Eu olhei para as minhas mãos e pensei em todas as vezes que isso ocorreu.
— Eu percebi que estão diminuindo. Quando você me chama de Davies, ou quando falamos sobre o meu pai, por exemplo, não tremem tanto como antes.
— Você está em um ótimo avanço. Quero que continue com os ansiolíticos, mas, dê importância aos exercícios de respiração profunda. Não quero que se torne dependente de remédios. Agora, quero que me diga o que sentia quando seu pai batia em sua mãe.
Eu respirei fundo e demorei em falar. Um nó se instalou na minha garganta e pensei que as palavras não viriam. Ainda estava sendo difícil.
— No seu tempo, Davies.
Malerman sempre me deixou ficar à vontade. Eu levantei e fui até a janela. Puxei um pouco a cortina e olhei o movimento lá fora. Era mais fácil falar, quando eu não olhava em um rosto. Era como se eu estivesse apenas falando comigo mesmo.
— Eu só tinha oito anos, então, na época eu não sabia o que eram aquelas sensações. Aquele desejo de mata-lo, mesmo quando eu sentia que o amava. Chega a ser profano causar esses tipos de sentimentos a uma criança. Ele causava isso em mim.
— Então está reconhecendo que não era sua culpa sentir aquilo?
— Sim.
— Isto é verdadeiramente bom. Muito bom, Davies. Prossiga!

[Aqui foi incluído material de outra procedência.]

Lemma shapes_length rs l : shapes rs = Some l -> length l = length rs.
Proof.
  revert l; induction rs as [|r rs IH]; intros l; cbn [shapes]; [by intros [= <-]|].
  destruct (shape r); [|done]. cbn [mbind option_bind]. destruct (shapes rs) as [ys|]; [|done]. cbn [mbind option_bind].
  intros [= <-]. cbn. by rewrite (IH ys).
Qed.

Lemma add_every_length rs c c' :
  open_collector c -> add_every rs c = Some (true, c') -> length (rows c') = length (rows c) + length rs.
Proof.
  intros Ho H. destruct (add_every_spec _ _ _ _ Ho H) as (_ & (k & taken & Hk & Hs & -> & _ & _ & Ht) & Htr & _).
  destruct (truncated c'); [done|]. subst k. rewrite take_ge in Hs by lia. rewrite length_app. by rewrite (shapes_length _ _ Hs).
Qed.

(** A query's rows are cut to the longest prefix of them that fits both
    caps, at most [m] rows and 200000 characters of JSON in all, every row of
    it shaped; the result says it was cut exactly when a row is missing. *)
Theorem shapeRows_spec rs m out tr :
  shapeRows rs m = Some (out, tr) -> longest_prefix m [] rs out tr.
Proof.
  unfold shapeRows. destruct (add_every rs (new_collector m)) as [[ok c]|] eqn:E; [|done]. intros [= <- <-].
  by destruct (add_every_spec _ _ _ _ (new_collector_open m) E) as (_ & H & _).
Qed.

End values.

(** ** The route *)

Section route_facts.
Context {P : UrlParser}.

Lemma connect_line_ports line caps :
  directPorts ((connect_prefix +:+ line) :: caps) = line :: directPorts caps.
Proof.
  unfold directPorts. cbn [List.filter]. rewrite StrFacts.starts_with_refl. cbn [map]. by rewrite StrFacts.drop_app.
Qed.

Lemma connect_line_patterns line caps : patternsFrom ((connect_prefix +:+ line) :: caps) = patternsFrom caps.
Proof. unfold patternsFrom. cbn [List.filter]. by change (Str.starts_with prefix (connect_prefix +:+ line)) with false. Qed.

Lemma elem_of_directPorts p caps : p ∈ directPorts caps <-> (connect_prefix +:+ p) ∈ caps.
Proof.
  unfold directPorts. rewrite list_elem_of_In, in_map_iff. setoid_rewrite filter_In.
  setoid_rewrite StrFacts.starts_with_spec. setoid_rewrite <- list_elem_of_In. split.
  - intros (c & <- & Hc & t & ->). by rewrite StrFacts.drop_app.
  - intros Hc. exists (connect_prefix +:+ p). split_and!; [by rewrite StrFacts.drop_app|done|by exists p].
Qed.

(** The host and port the proxy would be asked for. *)
Definition by_proxy (target : Target) (caps : list string) : bool :=
  negb (isInternal (t_host target)) && isAllowed (patternsFrom caps) (t_host target) (t_port target).
Definition by_port (target : Target) (caps : list string) : Prop :=
  (connect_prefix +:+ "*") ∈ caps \/ (connect_prefix +:+ JsNumber.to_string (t_port target)) ∈ caps.

Lemma by_port_direct target caps :
  bool_decide ("*" ∈ directPorts caps) || bool_decide (JsNumber.to_string (t_port target) ∈ directPorts caps) = true
  <-> by_port target caps.
Proof. rewrite orb_true_iff, !bool_decide_eq_true, !elem_of_directPorts. done. Qed.

Lemma routeFor_cases target caps proxyUrl :
  routeFor target caps proxyUrl =
  match proxyUrl with
  | Some text =>
      if negb (String.eqb text "") && by_proxy target caps
      then match new_URL text with Some u => Ok (Proxy u) | None => Err (BadProxyUrl text) end
      else routeFor target caps None
  | None => routeFor target caps None
  end.
Proof.
  destruct proxyUrl as [[|c text]|]; [done| |done]. change (String.eqb (String c text) "") with false. cbn [negb andb].
  unfold by_proxy. unfold routeFor at 1. by destruct (negb _ && _).
Qed.

Lemma routeFor_None target caps :
  (by_port target caps -> routeFor target caps None = Ok Direct) /\
  (~ by_port target caps -> routeFor target caps None = Err
     (let line := connect_prefix +:+ JsNumber.to_string (t_port target) in
      if isInternal (t_host target) then InternalTarget (where_ target) line
      else UndeclaredTarget (where_ target) (prefix +:+ where_ target) line)).
Proof.
  rewrite <- by_port_direct. unfold routeFor. destruct (_ || _); split; try done; by intros [].
Qed.

(** The route to the database follows berth.yml. Through the proxy only for
    a public host that a declared [network:host:] scope covers; directly only
    with a declared [network:connect:] for the port; and every refusal names
    lines that work: with the [network:connect:] line added the route is
    direct, and with the [network:host:] line of a public host it goes through
    the proxy. *)
Theorem routeFor_spec target caps proxyUrl :
  match routeFor target caps proxyUrl with
  | Ok (Proxy u) =>
      isInternal (t_host target) = false /\ (exists text, proxyUrl = Some text /\ new_URL text = Some u) /\
      exists sc, (prefix +:+ sc) ∈ caps /\ scope_allows sc (t_host target) (t_port target)
  | Ok Direct => by_port target caps
  | Err (InternalTarget _ line) =>
      isInternal (t_host target) = true /\ routeFor target (line :: caps) proxyUrl = Ok Direct
  | Err (UndeclaredTarget _ host_line line) =>
      routeFor target (line :: caps) proxyUrl = Ok Direct /\
      forall text u, proxyUrl = Some text -> text <> "" -> new_URL text = Some u ->
        Glob.one_line (t_host target) = true -> t_host target <> "" -> (0 <= t_port target < 65536)%Z ->
        routeFor target (host_line :: caps) proxyUrl = Ok (Proxy u)
  | Err (BadProxyUrl text) => proxyUrl = Some text /\ new_URL text = None
  end.
Proof.
  assert (Hline : forall pu, (forall text, pu = Some text -> negb (String.eqb text "") && by_proxy target caps = false) ->
    routeFor target ((connect_prefix +:+ JsNumber.to_string (t_port target)) :: caps) pu = Ok Direct).
  { intros pu Hpu. set (caps' := _ :: caps).
    assert (Hd : routeFor target caps' None = Ok Direct) by (apply routeFor_None; right; left).
    assert (Hbp : by_proxy target caps' = by_proxy target caps) by (unfold by_proxy, caps'; by rewrite connect_line_patterns).
    rewrite routeFor_cases, Hbp, Hd. destruct pu as [text|]; [|done]. by rewrite (Hpu text eq_refl). }
  assert (Hnone : forall pu, (forall text, pu = Some text -> negb (String.eqb text "") && by_proxy target caps = false) ->
    routeFor target caps pu = routeFor target caps None).
  { intros pu Hpu. rewrite routeFor_cases. destruct pu as [text|]; [|done]. by rewrite (Hpu text eq_refl). }
  assert (Hrest : (forall text, proxyUrl = Some text -> negb (String.eqb text "") && by_proxy target caps = false) ->
    routeFor target caps proxyUrl = routeFor target caps None ->
    match routeFor target caps None with
    | Ok Direct => by_port target caps
    | Err (InternalTarget _ line) => isInternal (t_host target) = true /\ routeFor target (line :: caps) proxyUrl = Ok Direct
    | Err (UndeclaredTarget _ host_line line) =>
        routeFor target (line :: caps) proxyUrl = Ok Direct /\
        forall text u, proxyUrl = Some text -> text <> "" -> new_URL text = Some u ->
          Glob.one_line (t_host target) = true -> t_host target <> "" -> (0 <= t_port target < 65536)%Z ->
          routeFor target (host_line :: caps) proxyUrl = Ok (Proxy u)
    | _ => False
    end).
  { intros Hpu _. destruct (routeFor_None target caps) as [Hyes Hno].
    destruct (decide (bool_decide ("*" ∈ directPorts caps)
      || bool_decide (JsNumber.to_string (t_port target) ∈ directPorts caps) = true)) as [Hb|Hb];
      rewrite by_port_direct in Hb; [by rewrite Hyes|]. rewrite (Hno Hb). cbv zeta.
    destruct (isInternal (t_host target)) eqn:Ei; [split; [done|by apply Hline]|]. split; [by apply Hline|].
    intros text u -> Hne Hu Hol Hh Hp. rewrite routeFor_cases. apply String.eqb_neq in Hne. rewrite Hne.
    assert (by_proxy target ((prefix +:+ where_ target) :: caps) = true) as ->.
    { unfold by_proxy. rewrite Ei. apply isAllowed_iff. exists (where_ target). split; [left|].
      apply scope_allows_exact; [done|done|lia]. }
    cbn [negb andb]. by rewrite Hu. }
  destruct proxyUrl as [text|]; [|by specialize (Hrest ltac:(done) eq_refl); destruct (routeFor target caps None) as [[]|[]]].
  destruct (negb (String.eqb text "") && by_proxy target caps) eqn:Ep.
  - rewrite routeFor_cases, Ep. apply andb_true_iff in Ep as [_ [Hi Ha]%andb_true_iff]. apply negb_true_iff in Hi.
    destruct (new_URL text) as [u|] eqn:Eu; [|done]. split_and!; [done|by exists text|by apply isAllowed_iff].
  - assert (Hpu : forall text0, Some text = Some text0 -> negb (String.eqb text0 "") && by_proxy target caps = false)
      by (by intros ? [= <-]).
    rewrite (Hnone _ Hpu). specialize (Hrest Hpu (Hnone _ Hpu)). by destruct (routeFor target caps None) as [[]|[]].
Qed.
End route_facts.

— Hoje eu sei o nome que se dá àquelas sensações. Eu tinha ódio, raiva, rancor...
— Anos mais tarde, você teve a oportunidade de se vingar. O que o fez mudar de ideia?
— Não sei ao certo — eu olhei para ele e depois voltei a olhar lá fora. — Talvez eu tenha sentindo piedade. Em algum momento, no meu subconsciente, eu certamente senti piedade. E foi por um instante, apenas.
— Por que se sentiu assim em relação a ele?
— Ele começou a me bater depois que ele caiu do telhado. Antes disso, ele era bom comigo, com a minha mãe. Depois que ele foi pedir dinheiro para o pai dele, ele voltou diferente. Começou a beber e ter aquele comportamento. A vida inteira ele apanhou. Uma vez ele chegou bêbado em casa e começou a desabafar. Ele dizia que apanhava apenas por olhar para o pai dele. Que muitas vezes, ele sujou as calças depois de uma surra. Wilson apontou para o antebraço e mostrou a marca de queimadura que o pai dele havia feito com uma vela, apenas porque ele citou o nome da mãe. Mas, nada disso justificava o que ele fez. Ele poderia ter feito diferente.
— Está dizendo que não é por que o pai e o avô dele eram assim, que ele também deveria ser? Quer dizer que ele poderia ter se tornando alguém melhor?
— Sim.
— Então você acredita que...
— Que eu posso ser diferente. Que eu sou diferente.  Que coisas ruins acontecem a todo o momento, mesmo quando não queremos. Mas, eu jamais vou causa-las de forma intencional.
Ele balançou sua cabeça e deu um singelo sorriso. Arrumou os óculos no rosto e cruzou os dedos na altura do seu peito.
— Continue sobre o dia em que quis matá-lo.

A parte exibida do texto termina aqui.